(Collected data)
"""

(* ===== verification/Fonts.v ===== *)
(** * Fonts

    What [create_icons.py] asks of the font machinery, as an interface: a
    font can be opened from a file at a size (which may fail), a default
    font always exists, a font may or may not be one that [draw.textbbox]
    measures, and a font gives for a text its bounding box and a coverage
    mask.  [FontSystem] holds the operations, [FontLaws] the three facts
    the proofs rely on.  The rasteriser behind the interface is not modelled;
    [toy_system] is a small concrete font system used to run the model and
    to show that the laws can be met, with and without a built-in font
    that can be measured. *)

From Stdlib Require Import ZArith Lia String.
From stdpp Require Import base tactics option list strings.
From S2P Require Import Prelude Raster.

Local Open Scope Z_scope.

(** ** Bounding boxes *)

(** [(left, top, right, bottom)], indexed [bbox[0]] .. [bbox[3]] by the
    script. *)
Definition BBox : Type := Z * Z * Z * Z.

Definition bbox0 (b : BBox) : Z := b.1.1.1.
Definition bbox1 (b : BBox) : Z := b.1.1.2.
Definition bbox2 (b : BBox) : Z := b.1.2.
Definition bbox3 (b : BBox) : Z := b.2.

(** ** The interface *)

Class FontSystem : Type := {
  font : Type;
  (** opening a font file at a size in points *)
  truetype_open : string -> Z -> outcome exn font;
  (** the built-in font *)
  default_font : font;
  (** whether [draw.textbbox] takes the font: releases of the imaging
      library before 9.2 measure outline fonts only and raise for the
      built-in bitmap font *)
  measurable : font -> bool;
  (** the box the ink of a text occupies when drawn at the origin *)
  getbbox : font -> string -> BBox;
  (** the coverage of the text's ink, relative to the box's top-left *)
  getmask : font -> string -> Z -> Z -> Z;
}.

Class FontLaws (FS : FontSystem) : Prop := {
  getbbox_ordered : forall (f : font) (text : string),
    bbox0 (getbbox f text) <= bbox2 (getbbox f text)
    /\ bbox1 (getbbox f text) <= bbox3 (getbbox f text);
  getmask_byte : forall (f : font) (text : string) (u v : Z),
    byte (getmask f text u v);
  (** a font opened from a file is an outline font, which every release
      measures *)
  truetype_measurable : forall (path : string) (size : Z) (f : font),
    truetype_open path size = Ret f -> measurable f = true;
}.

Section Text.
Context `{FS : FontSystem}.

(** The mask of a text: as wide and high as its box. *)
Definition text_mask (f : font) (text : string) : Mask :=
  let b := getbbox f text in
  {| mask_size := (bbox2 b - bbox0 b, bbox3 b - bbox1 b);
     mask_at := getmask f text |}.

(** The font's box moved to the anchor [xy]. *)
Definition bbox_at (xy : Z * Z) (b : BBox) : BBox :=
  (bbox0 b + xy.1, bbox1 b + xy.2, bbox2 b + xy.1, bbox3 b + xy.2).

(** Where the mask's top-left cell lands when the text is drawn at [xy]:
    the anchor plus the box's own offset. *)
Definition text_origin (xy : Z * Z) (f : font) (text : string) : Z * Z :=
  (xy.1 + bbox0 (getbbox f text), xy.2 + bbox1 (getbbox f text)).

End Text.

(** ** A concrete font system *)

(** Two kinds of font: a fixed 6 x 11 bitmap font, and an outline font
    scaled to a size, whose ink starts below and right of the anchor, as
    ink does in outline fonts.  Every character is drawn as a "U". *)
Inductive toy_font : Type :=
| Bitmap
| Outline (size : positive).

Definition toy_bbox (f : toy_font) (text : string) : BBox :=
  let n := Z.of_nat (String.length text) in
  match f with
  | Bitmap => (0, 0, 6 * n, 11)
  | Outline p =>
      let s := Z.pos p in (s / 12, s / 4, s / 12 + (s / 2) * n, s)
  end.

(** Coverage of a "U" in a [w] x [h] cell with stems [t] thick: full on the
    two stems and the bottom bar, partial on the column inside each stem. *)
Definition u_coverage (w h t u v : Z) : Z :=
  if (u <? t) || (w - t <=? u) || (h - t <=? v) then 255
  else if (u =? t) || (u =? w - t - 1) then 96
  else 0.

Definition toy_mask (f : toy_font) (text : string) (u v : Z) : Z :=
  match f with
  | Bitmap => if (u mod 6 =? 5) then 0 else u_coverage 5 11 1 (u mod 6) v
  | Outline p =>
      let s := Z.pos p in
      let w := s / 2 in
      if w =? 0 then 0
      else u_coverage w (s - s / 4) (Z.max 1 (s / 8)) (u mod w) v
  end.

Definition toy_open (installed : list string) (path : string) (size : Z)
  : outcome exn toy_font :=
  if bool_decide (path ∈ installed) then
    if size <=? 0 then Raise ValueError else Ret (Outline (Z.to_pos size))
  else Raise OSError.

(** [basic] says whether the library measures the bitmap font. *)
Definition toy_measurable (basic : bool) (f : toy_font) : bool :=
  match f with
  | Bitmap => basic
  | Outline _ => true
  end.

Definition toy_system (basic : bool) (installed : list string)
  : FontSystem :=
  {| font := toy_font;
     truetype_open := toy_open installed;
     default_font := Bitmap;
     measurable := toy_measurable basic;
     getbbox := toy_bbox;
     getmask := toy_mask |}.

(** The font system of a current release of the library. *)
Definition toy_fonts (installed : list string) : FontSystem :=
  toy_system true installed.

(** ** Boxes and masks of texts *)

Section TextLemmas.
Context `{FS : FontSystem}.

Lemma bbox_at_origin (b : BBox) : bbox_at (0, 0) b = b.
Proof.
  destruct b as [[[l t] r] d]. unfold bbox_at, bbox0, bbox1, bbox2, bbox3.
  simpl. repeat f_equal; lia.
Qed.

Lemma text_mask_size (f : font) (text : string) :
  mask_size (text_mask f text)
  = (bbox2 (getbbox f text) - bbox0 (getbbox f text),
     bbox3 (getbbox f text) - bbox1 (getbbox f text)).
Proof. reflexivity. Qed.

(** A pixel is under the mask of a text drawn at [xy] exactly when it is in
    the text's box moved to [xy]. *)
Lemma in_text_mask (f : font) (text : string) (xy : Z * Z) (x y : Z) :
  in_mask (text_mask f text) (x - (text_origin xy f text).1)
                             (y - (text_origin xy f text).2) = true
  <-> bbox0 (bbox_at xy (getbbox f text)) <= x
        < bbox2 (bbox_at xy (getbbox f text))
      /\ bbox1 (bbox_at xy (getbbox f text)) <= y
        < bbox3 (bbox_at xy (getbbox f text)).
Proof.
  unfold in_mask, text_mask, text_origin, bbox_at, bbox0, bbox1, bbox2, bbox3.
  simpl. rewrite !andb_true_iff, !Z.leb_le, !Z.ltb_lt. lia.
Qed.

(** What drawing a text at [xy] does to the pixel at [(x, y)], in terms of
    the text's box at [xy]. *)
Lemma paste_text_pixel (f : font) (text : string) (xy : Z * Z)
    (ink p : Colour) (x y : Z) :
  paste_pixel (text_origin xy f text) (text_mask f text) ink x y p
  = let B := bbox_at xy (getbbox f text) in
    if (bbox0 B <=? x) && (x <? bbox2 B) && (bbox1 B <=? y) && (y <? bbox3 B)
    then blend (getmask f text (x - bbox0 B) (y - bbox1 B)) p ink
    else p.
Proof.
  unfold paste_pixel, in_mask, text_mask, text_origin, bbox_at.
  unfold bbox0, bbox1, bbox2, bbox3. cbn [fst snd mask_size mask_at].
  set (b := getbbox f text).
  replace (x - (xy.1 + b.1.1.1)) with (x - (b.1.1.1 + xy.1)) by lia.
  replace (y - (xy.2 + b.1.1.2)) with (y - (b.1.1.2 + xy.2)) by lia.
  repeat match goal with
         | |- context [?a <=? ?c] => destruct (Z.leb_spec a c)
         | |- context [?a <? ?c] => destruct (Z.ltb_spec a c)
         end; simpl; try reflexivity; lia.
Qed.

End TextLemmas.

(** ** The concrete font system meets the laws *)

Lemma u_coverage_byte (w h t u v : Z) : byte (u_coverage w h t u v).
Proof. unfold u_coverage, byte. repeat case_match; lia. Qed.

Lemma toy_system_laws (basic : bool) (installed : list string) :
  FontLaws (toy_system basic installed).
Proof.
  split.
  - intros f text. destruct f as [|p]; unfold bbox0, bbox1, bbox2, bbox3;
      simpl; [lia|].
    assert (0 <= Z.pos p / 2) by zdiv. split; [nia | zdiv].
  - intros f text u v. destruct f as [|p]; simpl; unfold toy_mask;
      repeat case_match; try apply u_coverage_byte; unfold byte; lia.
  - intros path size f. simpl. unfold toy_open.
    repeat case_match; try done. by intros [= <-].
Qed.

#[export] Existing Instance toy_system_laws.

"""

*ACTION ITEM:* Scan the records above line by line, counting those where the word "file" appears, and give the count alone.

*RESULT FOR THIS TASK:* 3